To precisely quantify the impact of the introduction of the session dynamics features, we train four more classifiers, equivalent in all respects to the ones described above except for the set of features used for the training: here only the behavioral features (retweet, reply, hashtags, mentions, urls, text length) are included while the three session features (session ID, position in session, session length) are left out. The four models (again DT, ET, RF, and AB) are trained and tested via 10-fold cross-validation, and the corresponding ROC curves are shown in Figure 5B. The new four models serve as a baseline to compare the full models to; the difference is particularly pronounced for the first three models (DT, ET, RF), for which the AUC yields a 83% for the baseline versions, 14 points lower than their counterparts trained with all the nine features. The AB model also performs worse without the session features (AUC 80%, compared to the 84% obtained with the full features).
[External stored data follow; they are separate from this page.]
(** When all the frames of a range have arrived, in any order, with any
    duplicates and at any times, the upstream has been sent exactly their
    concatenation in sequence and the buffer is empty (for a range within the
    reorder limits and an upstream that accepts the writes). *)
Theorem upload_any_order `{W : FrameSink} (WL : FrameSinkLaws W) f init hi up now arrivals :
  intact up -> reliable -> 0 <= init -> init <= hi -> hi <= seq_max ->
  hi - init <= MAX_PENDING_FRAMES -> zlen (chunk f init hi) <= MAX_PENDING_BYTES ->
  Forall (fun a => init <= snd a < hi) arrivals ->
  (forall k, init <= k < hi -> k ∈ map snd arrivals) ->
  let '(stopped, this') := run (map (arrival f) arrivals) (UploadActor_new up init now) in
  stopped = false /\ phase this' = Reordering hi ∅ 0 [] /\
  delivered (upstream this') = delivered up ++ chunk f init hi.
Proof. apply run_all_arrived. Qed.

(** A request for the end of the stream is answered [Ok] only once every
    frame up to its number has been sent upstream; no request is answered
    twice, none is lost, and when the actor stops every request it took has
    been answered. *)
Theorem upload_eos `{W : FrameSink} (WL : FrameSinkLaws W) f wants init up now evs :
  intact up -> 0 <= init <= seq_max -> Forall (ev_ok f wants) evs ->
  let '(stopped, this') := run evs (UploadActor_new up init now) in
  (forall ack, (ack, Ok tt) ∈ answered this' -> exists tail,
     delivered (upstream this') = delivered up ++ chunk f init (wants ack + 1) ++ tail) /\
  exists evs1 evs2, evs = evs1 ++ evs2 /\
    map fst (answered this') ++ waiting (phase this') ≡ₚ ev_acks evs1 /\
    (stopped = true -> waiting (phase this') = []) /\ (stopped = false -> evs2 = []).
Proof.
  intros Hup Hi Hok.
  pose proof (run_inv f init (delivered up) wants evs _ []
    (inv_new f init (delivered up) wants up now Hup eq_refl Hi) Hok ltac:(lia)) as H.
  pose proof (run_accounted evs (UploadActor_new up init now)) as Ha.
  destruct (run evs _) as [stopped this']. destruct H as (seen & [_ _ Hacks] & _).
  split; [exact Hacks|]. destruct Ha as (evs1 & evs2 & -> & Hacc & Hc & Hn).
  exists evs1, evs2. split; [done|]. split; [|split; [|done]].
  - unfold accounted in Hacc. cbn in Hacc. rewrite app_nil_r in Hacc. exact Hacc.
  - intros Hs. by rewrite (Hc Hs).
Qed.

(** The reorder buffer never holds more than 8192 frames or 2 MiB, its
    byte count is exact, it holds only numbers above the next one, and at most
    256 requests wait. *)
Theorem upload_limits `{W : FrameSink} (WL : FrameSinkLaws W) f wants init up now evs :
  intact up -> 0 <= init <= seq_max -> Forall (ev_ok f wants) evs ->
  let '(stopped, this') := run evs (UploadActor_new up init now) in
  match phase this' with
  | Reordering next_seq pending pending_bytes eos_waiters =>
      Z.of_nat (size pending) <= MAX_PENDING_FRAMES /\
      pending_bytes = held pending /\ pending_bytes <= MAX_PENDING_BYTES /\
      (forall k, is_Some (pending !! k) -> next_seq < k) /\ zlen eos_waiters <= MAX_EOS_WAITERS
  | _ => True
  end.
Proof.
  intros Hup Hi Hok.
  pose proof (run_inv f init (delivered up) wants evs _ []
    (inv_new f init (delivered up) wants up now Hup eq_refl Hi) Hok ltac:(lia)) as H.
  destruct (run evs _) as [stopped this']. destruct H as (seen & [Hph _ _] & _).
  destruct (phase this'); [|done..]. destruct Hph as [_ _ _ [Hh Hb] _ ? ? _ (_ & ? & _)].
  split_and!; try done. intros k [d Hd]. destruct (Hb _ _ Hd) as (? & ? & ?). lia.
Qed.

(** ** Witnesses *)

(** An upstream in memory. *)
Definition mem_sink : FrameSink := {|
  sink := bytes;
  delivered := id;
  intact _ := True;
  write_frames fs w := (Some (Ok tt), w ++ concat fs);
  shutdown w := (Some (Ok tt), w)
|}.

Lemma mem_sink_laws : FrameSinkLaws mem_sink.
Proof.
  split; cbn.
  - by intros fs w w' _ _ [= <-].
  - intros fs w r w' _ _ [= <- <-]. split; [done|]. by apply sent_prefix_all.
  - by intros w r w' [= <- <-].
Qed.

Definition toy_frames (k : Z) : bytes := be_bytes 2 k.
All the testing of our classifiers was done, until this point, on the HL dataset. We would now be interested in carrying out some sort of testing on the dataset of the French election tweets introduced in section 4. As such dataset lacks annotations, a proper test can not be performed, but we can still exploit the Botometer scores to get some information about the performance of our classifiers, and again draw a comparison with the baseline case where session features are omitted. To this purpose, we let the bot threshold (Botometer score value above which an account is consider a bot) vary on all the range of possible values (0–1), and for each case compare the results given by the classifiers, trained on the HL dataset as described above, with these “annotations.” Let us remark that our purpose here is to evaluate the effectiveness of the introduction of the session features, and not to exactly evaluate the sensitivity of the classifiers.
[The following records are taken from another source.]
Lemma upload_loop_complete_witness :
  fst (toy_loop_run (str "lo") 1) = UNext UDone /\
  exists early remaining n datas,
    encode_initial_payload (C := aes_frame_cipher toy_aes) (fun _ => toy_nonce) toy_draw (str "hello") 3 toy_config
      = Some (Ok (early, remaining, n)) /\
    frames_from (C := aes_frame_cipher toy_aes) Json 0 datas early /\ n = zlen datas /\
    let '(r, this') := toy_loop_run remaining n in
    r <> UPanicked /\ exists groups rest,
      bodies_from (C := aes_frame_cipher toy_aes) Json n groups (posted this') /\
      str "helloabc" = concat datas ++ concat (concat groups) ++ rest /\ (r = UNext UDone -> rest = []).
Proof.
  split; [apply toy_loop_finishes|]. unfold toy_loop_run.
  apply (upload_loop_complete (aes_frame_cipher_laws toy_aes) toy_base122_laws (fun _ => 5) toy_config
    (fun _ => toy_nonce) toy_draw (str "hello") 3 2 MIN_IN_FLIGHT_BYTES toy_reader 0 7 [toy_batch] [(O, JoinOk)]).
  - apply toy_config_ok.
  - apply toy_config_ok.
  - reflexivity.
  - apply toy_draw_ok.
  - lia.
  - reflexivity.
  - lia.
  - vm_compute. congruence.
  - apply toy_batch_ok.
Defined.

Lemma upload_in_flight_bounds_witness :
  let '(r, this') := toy_loop_run (str "lo") 1 in
  zlen (in_flight this') <= 2 /\ bytes_out (in_flight this') <= MIN_IN_FLIGHT_BYTES /\
  (r = UBlocked -> in_flight this' <> []).
Proof.
  unfold toy_loop_run.
  apply (upload_in_flight_bounds (aes_frame_cipher_laws toy_aes) toy_base122_laws (fun _ => 5) toy_config
    (str "lo") 2 MIN_IN_FLIGHT_BYTES toy_reader 1 0 7 [toy_batch] [(O, JoinOk)]);
    [apply toy_config_ok|apply toy_config_ok|lia|reflexivity|lia|lia|apply toy_batch_ok].
Defined.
The test is performed using the two AB classifiers (the full model and the baseline), and the results are shown in Figure 6. The left part of the graph is not actually very informative, as when the bot threshold is set below 0.4 the “positive” accounts will actually include many humans. It is roughly in correspondence of the 0.4 value that the True Positive Rate (Equation 2) of the classifier starts increasing, and although the baseline classifier's TPR increases as well, the former outperforms the latter at all points.

FIGURE 6

Figure 6. Comparison of the two AB classifiers. In this figure we compare the performance of the AB classifiers trained with (red circles) and without (green squares) including the session features. Both classifiers are trained on the HL and tested on the FE data. The set of “positives” is taken as all the tweets posted by accounts scoring more than the corresponding Botometer score (horizontal axis), and could indeed contain some human accounts, especially for lower values. Nonetheless, the higher TPR goes to show that the introduction of the session features significantly improves the performance of the classifier.

Summarizing, these results suggest that features describing the short-term behavioral dynamics of the users can effectively be employed to implement a bot detection system or to improve existing ones, further confirming that a difference exists in such dynamics between humans and bots.

6. Discussion

The results detailed in the previous two sections provide evidence of the existence of significant differences in the temporal evolution of behavior over the course of an online session between human and bot users.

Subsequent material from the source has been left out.